Anchorage police say four people were arrested at an Anchorage Assembly meeting on Wednesday night, including one man who was armed, during heated testimony over a proposed mask ordinance.
Alaska is facing the country’s highest rates of COVID-19 transmission. Overwhelmed hospitals, including Providence Alaska Medical Center in Anchorage, have been forced into crisis care status.
The ordinance, similar to a mandate that was in place in Anchorage for much of the pandemic, would mandate that people wear masks in public places and at large outdoor gatherings. It would last until Dec. 31 of this year, as long as Anchorage remains at a high transmission level for COVID-19.
The meeting was marked by numerous interruptions from a rowdy, angry crowd. At one point an audience member shouted a homophobic slur at another Assembly member and was met with cheers.
A consistent thread in the testimony was people comparing the mask ordinance to the Holocaust. Some wore yellow Stars of David. Several Jewish attendees and Assembly member Forrest Dunbar, who is Jewish, expressed concerns about antisemitism.
Dunbar read a letter from his rabbi, Abram Goodstein, explaining why the comparison is offensive.
“For myself and most Jews, seeing the yellow Star of David on someone’s chest elicits the same feeling as seeing a swastika on a flag or the SS insignia on a uniform. It is a symbol of hate that reminds us Jews of the terror and horror we suffered,” Dunbar read, quoting Goodstein’s letter.

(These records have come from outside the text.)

(** Changes of the own files, of the messages, of the events. *)
Lemma files_insert_promise pid w fd : lk_files w !! fd = None →
  link_promise pid w (files_with (<[fd := pid]> (lk_files w)) w).
Proof. intros Hfd. split; simpl; auto; try congruence. intros fd' p Hp. rewrite lookup_insert_Some. naive_solver. Qed.
Lemma files_delete_promise pid w fd : has pid fd w →
  link_promise pid w (files_with (delete fd (lk_files w)) w).
Proof.
  intros Hfd. unfold has in Hfd. split; simpl; auto; try congruence.
  intros fd' p Hp. rewrite lookup_delete_Some. naive_solver.
Qed.
Lemma link_promise_trans pid w1 w2 w3 :
  lk_lock w2 = lk_lock w1 → lk_started w2 = lk_started w1 →
  link_promise pid w1 w2 → link_promise pid w2 w3 → link_promise pid w1 w3.
Proof.
  intros Hl Hs [F1 V1 G1 A1 B1 E1 Q1 Y1 S1 L1] [F2 V2 G2 A2 B2 E2 Q2 Y2 S2 L2]. split; auto.
  - intros fd p Hp. by rewrite F1, F2.
  - intros Hp. by rewrite V2, V1.
  - congruence.
  - intros Hp. by rewrite B2, B1.
  - intros Hp. by rewrite E2, E1.
  - intros H1 H3. destruct (lk_quit w2) eqn:H2; [by apply Y1|]. rewrite <- Hl, <- Hs. by apply Y2.
  - intros p Hp. by rewrite L1, L2.
Qed.
Lemma messages_promise pid w w' :
  lk_files w' = lk_files w → view w' = view w → lk_guard w' = lk_guard w → lk_granted w' = lk_granted w →
  lk_lock w' = lk_lock w → (pid ≠ service → was_freed w' = was_freed w) → link_promise pid w w'.
Proof.
  intros Hf Hv Hg Hgr Hl Hfr. injection Hv as ? ? ? ? ?.
  split; [intros fd p _; by rewrite Hf|..|intros p _; by rewrite Hl]; unfold view; try done; congruence.
Qed.
Lemma link_ok_same w w' :
  link_ok w → view w' = view w → lk_granted w' = lk_granted w → lk_up w' ⊆ lk_up w → lk_down w' ⊆ lk_down w →
  was_freed w' = was_freed w → Forall good (lk_events w') → link_ok w'.
Proof.
  intros [Q B A D U R V] Hv Hg Hu Hd Hfr He. injection Hv as _ Hacc Hq Hst Hsd.
  split; rewrite ?Hfr, ?Hg, ?Hacc, ?Hq, ?Hst, ?Hsd; auto.
  - intros m n Hm. eapply D. by apply Hd.
  - intros a Ha. eapply U. by apply Hu.
Qed.
(** ** What the history says *)

Definition says (h : History) (a : Act) : Prop := ∃ r, (a, r) ∈ h.
Definition done_well (h : History) (a : Act) : Prop := ∃ x, (a, Ret x) ∈ h.
(** A thread that is seen not alive, or not started, stays so until it is started. *)
Definition is_up (r : result Answered) : Prop := r = Ret (Flag true).
Definition seen_down (rank : Z) (h : History) : Prop := ∃ h1 a r h2,
  h = h1 ++ (a, r) :: h2 ∧ (a = AAlive rank ∨ a = AStarted rank) ∧ ¬ is_up r ∧ ¬ says h2 (AStart rank).
Definition thread_rule (world : History → Act → result Answered) : Prop :=
  ∀ h rank, seen_down rank h → ¬ is_up (world h (AAlive rank)).

(** Given back: its owner was closed before it had a Guard, or it was reclaimed. *)
Definition given_back (rank : Z) (h : History) : Prop := says h (AOwnerClose rank) ∨ done_well h (AReclaim rank).
Record sound (but : option Z) (s : Service) : Prop := mk_sound {
  so_accounted : ∀ rank, Some rank ≠ but → done_well (sv_acts s) (AAllocate rank) →
    rank ∈ sv_guards s ∨ given_back rank (sv_acts s);
  so_reclaims : ∀ h1 rank r h2, sv_acts s = h1 ++ (AReclaim rank, r) :: h2 →
    ∃ h0 r0, h1 = h0 ++ [(AAlive rank, r0)] ∧ ¬ is_up r0;
  so_refused : says (sv_acts s) ARefuse → sv_refusing s = true;
  so_claims : ∀ h1 r h2 guard, sv_acts s = h1 ++ (ARefuse, r) :: h2 → ¬ says h2 (AClaim guard) }.
(** * DPoS consensus context of go-nebulas: core/dpos_context.go

    A shallow embedding of the dynasty context (the six tries, the vote
    tally, the candidate ranking, the kick-out rules, the election driver
    and the scheduler view) together with the properties its specification
    states about them.

    The tries are finite maps from byte strings to byte strings; the code
    that mutates them is written in a small state-and-error monad that also
    collects a journal: the lines the code sends to the logger and the
    iterators it opens on a trie. *)

From Stdlib Require Import ZArith NArith Lia.
From Stdlib Require Import Strings.Byte.
From stdpp Require Import gmap strings list sorting.

Local Open Scope Z_scope.

(** ** Bytes *)

Abbreviation bytes := (list byte).

#[global] Instance byte_eq_dec : EqDecision byte := Byte.byte_eq_dec.
#[global] Instance byte_countable : Countable byte :=
  inj_countable Byte.to_N Byte.of_N Byte.of_to_N.

(** ** Consensus related constants (dpos_context.go, lines 36-42) *)

Definition BlockInterval : Z := 5.
Definition AcceptedNetWorkDelay : Z := 2.
Definition DynastyInterval : Z := 60.
Definition DynastySize : Z := 6.
Definition SafeSize : Z := DynastySize ÷ 3 + 1.

(** ** Machine integers

    [int64] values are integers of [Z] kept in the signed 64-bit range;
    Go's [/] and [%] truncate towards zero ([Z.quot] and [Z.rem]). *)

Definition wrap64 (z : Z) : Z := (z + 2 ^ 63) mod 2 ^ 64 - 2 ^ 63.
Definition add64 (a b : Z) : Z := wrap64 (a + b).
Definition sub64 (a b : Z) : Z := wrap64 (a - b).

(** ** Errors and journal *)

Inductive error : Set :=
| ErrKeyNotFound              (* storage.ErrKeyNotFound *)
| ErrTooFewCandidates
| ErrInitialDynastyNotEnough
| ErrNotBlockForgTime
| ErrInvalidAddress           (* AddressParse, AddressParseFromBytes *)
| ErrGenesisNotFound          (* LoadBlockFromStorage *)
| PanicIndexOutOfRange        (* run-time panic: index out of range *)
| PanicNilDereference         (* run-time panic: nil pointer dereference *).

#[global] Instance error_eq_dec : EqDecision error.
Proof. solve_decision. Defined.

Inductive result (A : Type) : Type :=
| Ok (a : A)
| Err (e : error).
Arguments Ok {A} a.
Arguments Err {A} e.

#[global] Instance result_eq_dec {A} `{EqDecision A} : EqDecision (result A).
Proof. solve_decision. Defined.

Inductive TrieName : Set :=
| dynastyT | nextDynastyT | delegateT | voteT | candidateT | mintCntT
| genesisDynastyT.

Inductive event : Type :=
| LogVoterVotesNobody
    (* "unexpected voter who votes nobody appears in delegate trie" *)
| LogKickoutCandidate (hex : string)        (* "Kickout Candidate: " *)
| LogKickoutDynasty (dynastyID : Z)         (* "Kickout Dynasty " *)
| LogCannotKickout (addr : bytes)
    (* "Cannot Kickout Active Bootstrap Candidate: " *)
| LogElect (nextDynastyID baseDynastyID : Z) (* "elect " .. " from " .. *)
| LogSelected (addr : string)               (* a directly selected candidate *)
| LogNewDynasty                             (* "new dynasty" *)
| IterOpen (t : TrieName) (prefix : bytes)  (* Iterator(prefix) on a trie *).

#[global] Instance TrieName_eq_dec : EqDecision TrieName.
Proof. solve_decision. Defined.

#[global] Instance event_eq_dec : EqDecision event.
Proof. solve_decision. Defined.

(** ** The state-and-error monad

    A computation runs on a state [S]; it returns a value or an error, the
    state it leaves (Go mutates in place, so the state is kept on an error
    too) and the journal of what it logged. *)

Definition M (S A : Type) : Type := S → result A * S * list event.

Definition ret {S A} (a : A) : M S A := λ s, (Ok a, s, []).

Definition bind {S A B} (m : M S A) (f : A → M S B) : M S B :=
  λ s, match m s with
       | (Ok a, s1, w1) =>
           match f a s1 with (r, s2, w2) => (r, s2, w1 ++ w2) end
       | (Err e, s1, w1) => (Err e, s1, w1)
       end.

Notation "'do' x <- m ; k" := (bind m (λ x, k))
  (at level 10, x name, m at level 100, k at level 200,
   format "'[v' 'do'  x  <-  m ; '/' k ']'").
Notation "'run' m ; k" := (bind m (λ _, k))
  (at level 10, m at level 100, k at level 200,
   format "'[v' 'run'  m ; '/' k ']'").

Definition throw {S A} (e : error) : M S A := λ s, (Err e, s, []).
Definition gets {S A} (f : S → A) : M S A := λ s, (Ok (f s), s, []).
Definition modify {S} (f : S → S) : M S unit := λ s, (Ok tt, f s, []).
Definition emit {S} (e : event) : M S unit := λ s, (Ok tt, s, [e]).
Definition lift {S A} (r : result A) : M S A := λ s, (r, s, []).

(** [x, err := call] : the error is handed to the caller as a value. *)
Definition try {S A} (m : M S A) : M S (result A) :=
  λ s, match m s with (r, s1, w1) => (Ok r, s1, w1) end.

(** [for exist { body; exist, err = iter.Next() }] over a snapshot. *)
Fixpoint forM_ {S A} (l : list A) (body : A → M S unit) : M S unit :=
  match l with
  | [] => ret tt
  | x :: l' => run body x; forM_ l' body
  end.

(** [for i := lo; i < hi; i++ { body }] running [n] more times from [i]. *)
Fixpoint forZ_ {St} (n : nat) (i : Z) (body : Z → M St unit) : M St unit :=
  match n with
  | O => ret tt
  | S n' => run body i; forZ_ n' (i + 1) body
  end.

(** Projections of a run. *)
Definition outcome {S A} (x : result A * S * list event) : result A := x.1.1.
Definition final {S A} (x : result A * S * list event) : S := x.1.2.
Definition journal {S A} (x : result A * S * list event) : list event := x.2.

(** [for ... { acc = body(acc, x) }] over a snapshot, with a local
    variable carried from one round to the next. *)
Fixpoint foldM {S A B} (l : list A) (acc : B) (body : B → A → M S B) : M S B :=
  match l with
  | [] => ret acc
  | x :: l' => do acc' <- body acc x; foldM l' acc' body
  end.

(** ** The platform

    What the file consumes from the rest of the repository and from the Go
    run time without fixing it: the length and the checksum of an address,
    the genesis timestamp, the order in which a trie iterator yields the
    entries of a trie, and the order in which [range] yields the entries
    of a Go map. *)

Abbreviation Trie := (gmap bytes bytes).

Class Platform : Type := {
  AddressLength : nat;
  checksum_ok : bytes → bool;
  GenesisTimestamp : Z;
  trie_order : Trie → list (bytes * bytes);
  range_order : gmap string N → list (string * N);
}.

(** Both orders enumerate each entry once. *)
Class PlatformLaws (P : Platform) : Prop := {
  trie_order_perm : ∀ t : Trie, trie_order t ≡ₚ map_to_list t;
  range_order_perm : ∀ m : gmap string N, range_order m ≡ₚ map_to_list m;
}.

(** ** The trie handle

    Modelled from the spec: common/trie (BatchTrie) is consumed through
    [Get], [Put], [Del], [Iterator], [Empty] and [Clone]; a trie is a finite
    map over byte strings, a lookup or an iterator start that finds nothing
    answers [ErrKeyNotFound], and an iterator walks the entries that were
    under its prefix when it was opened.  A handle is a named place of the
    state a computation runs on. *)

Record TrieRef (S : Type) : Type := {
  trie_name : TrieName;
  trie_view : S → Trie;
  trie_over : Trie → S → S;
}.
Arguments trie_name {S} _.
Arguments trie_view {S} _ _.
Arguments trie_over {S} _ _ _.

Definition Get {S} (t : TrieRef S) (key : bytes) : M S bytes :=
  λ s, match trie_view t s !! key with
       | Some val => (Ok val, s, [])
       | None => (Err ErrKeyNotFound, s, [])
       end.

Definition Put {S} (t : TrieRef S) (key val : bytes) : M S unit :=
  modify (λ s, trie_over t (<[key := val]> (trie_view t s)) s).

Definition Del {S} (t : TrieRef S) (key : bytes) : M S unit :=
  λ s, match trie_view t s !! key with
       | Some _ => (Ok tt, trie_over t (delete key (trie_view t s)) s, [])
       | None => (Err ErrKeyNotFound, s, [])
       end.

Definition Empty {S} (t : TrieRef S) : M S bool :=
  gets (λ s, bool_decide (trie_view t s = ∅)).

(** The entries under a prefix, in iteration order. *)
Definition entries_under `{Platform} (prefix : bytes) (t : Trie) : list (bytes * bytes) :=
  filter (λ kv, prefix `prefix_of` kv.1) (trie_order t).

(** [Iterator(prefix)] followed by the [Next]/[Value] walk: the values met. *)
Definition Iterator `{Platform} {S} (t : TrieRef S) (prefix : bytes) : M S (list bytes) :=
  λ s, match entries_under prefix (trie_view t s) with
       | [] => (Err ErrKeyNotFound, s, [IterOpen (trie_name t) prefix])
       | kvs => (Ok (kvs.*2), s, [IterOpen (trie_name t) prefix])
       end.

(** A trie that is read and never written (the genesis block's). *)
Definition frozen {S : Type} (name : TrieName) (t : Trie) : TrieRef S :=
  {| trie_name := name; trie_view := λ _, t; trie_over := λ _ s, s |}.

(** ** byteutils and hash/fnv

    Modelled from the spec: [encodeInt64] is big-endian two's complement on
    8 bytes; the printable form of a byte string is its lower-case
    hexadecimal text (the addresses of the configuration files); FNV-1a on
    32 bits has offset basis 2166136261 and prime 16777619. *)

Definition byte_of_Z (z : Z) : byte :=
  default "000"%byte (Byte.of_N (Z.to_N (z mod 256))).

Definition FromInt64 (v : Z) : bytes :=
  (λ i : nat, byte_of_Z ((v mod 2 ^ 64) ≫ (8 * (7 - Z.of_nat i)))) <$> seq 0 8.

Definition Uint64 (data : bytes) : Z :=
  fold_left (λ acc b, acc * 256 + Z.of_N (Byte.to_N b)) data 0.

Definition Int64 (data : bytes) : result Z :=
  if decide (length data < 8)%nat then Err PanicIndexOutOfRange
  else Ok (wrap64 (Uint64 (take 8 data))).

Definition hex_digit (n : N) : Ascii.ascii :=
  default Ascii.zero (String.get (N.to_nat n) "0123456789abcdef").

Definition hex_value (c : Ascii.ascii) : option N :=
  let n := Ascii.N_of_ascii c in
  if (48 <=? n)%N && (n <=? 57)%N then Some (n - 48)%N
  else if (97 <=? n)%N && (n <=? 102)%N then Some (n - 87)%N
  else if (65 <=? n)%N && (n <=? 70)%N then Some (n - 55)%N
  else None.

Fixpoint Hex (data : bytes) : string :=
  match data with
  | [] => EmptyString
  | b :: data' =>
      String (hex_digit (Byte.to_N b / 16)%N)
        (String (hex_digit (Byte.to_N b mod 16)%N) (Hex data'))
  end.

Fixpoint FromHex (s : string) : option bytes :=
  match s with
  | EmptyString => Some []
  | String h (String l s') =>
      match hex_value h, hex_value l, FromHex s' with
      | Some hi, Some lo, Some data' =>
          match Byte.of_N (16 * hi + lo)%N with
          | Some b => Some (b :: data')
          | None => None
          end
      | _, _, _ => None
      end
  | String _ EmptyString => None
  end.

Anchorage’s Mayor Dave Bronson opposes mandatory masking, saying masks are ineffective and that requiring them infringes on personal liberty. At Wednesday’s meeting, he defended use of Holocaust imagery in the masking debate.
“We’ve referenced the Star of David quite a bit here tonight, but there was a formal message that came out within Jewish culture about, that message was ‘never again.’” he said. “That’s an ethos. And that’s what that star really means is we will not forget, this will never happen again. And I think us borrowing that from them is actually a credit to them.”
The mayor has also blamed vaccine mandates for worsening staffing shortages at Providence Alaska Medical Center. The Anchorage Daily News reported on Wednesday that Providence’s chief executive, Preston Simmons sent a letter to Bronson refuting the mayor’s claims that the vaccine mandate is causing staffing shortages. He also wrote that he supports the Assembly’s mask proposal.
An APD spokesperson said that a total of four people were arrested at Wednesday’s meeting. Joel M. McKinney, 34, was removed from the chambers after police say he was creating a disturbance. Police say he told them he had a weapon when he was being handcuffed. He was charged with disorderly conduct involving a weapon and failing to inform.
Monique Child, 47, was charged with disorderly conduct after police say “some type of confrontation occurred regarding Child not waiting in line for her turn to speak” and she refused to leave the chambers when security guards asked her. Two other people were removed and charged with trespassing after they were asked to leave the chamber.
Amanda Forester, one of the attendees, spoke in opposition to the mandate, saying that the decision whether or not to mask was a personal health decision, and not the duty of the Assembly. She wore a yellow Star of David.
“Did you know that if you don’t pass this ordinance, people that want to wear masks can still wear masks? But if you do pass it, the people that can’t or won’t wear masks will be cut off from goods and services, buying food and clothing, cut off from their jobs, maybe even their friends and family,” she said.
Christina Talbott-Clark was one of the people who testified in support of the mandate. She says that she believes it’s the public’s duty to look after one another’s health and wellbeing during the pandemic.
“I’ve heard a lot of very angry people shouting about how mask mandates deprive them of their freedom. I’m not going to shout, but I am angry, too. I’m furious that our neighbors are turning their backs on us. Risking their lives and their health and ours for their selfishly misguided idea of what it means to be free,” she said.
After roughly six hours of testimony, the Assembly did not end up voting on the ordinance. They are expected to hear more testimony Thursday evening at 6 p.m.
Alaska Public Media reporter Lex Treinen contributed to this story.
Correction: An earlier version of this story included a transcription error in statements by Mayor Dave Bronson and incorrectly stated there were seven hours of public testimony. These errors have been fixed.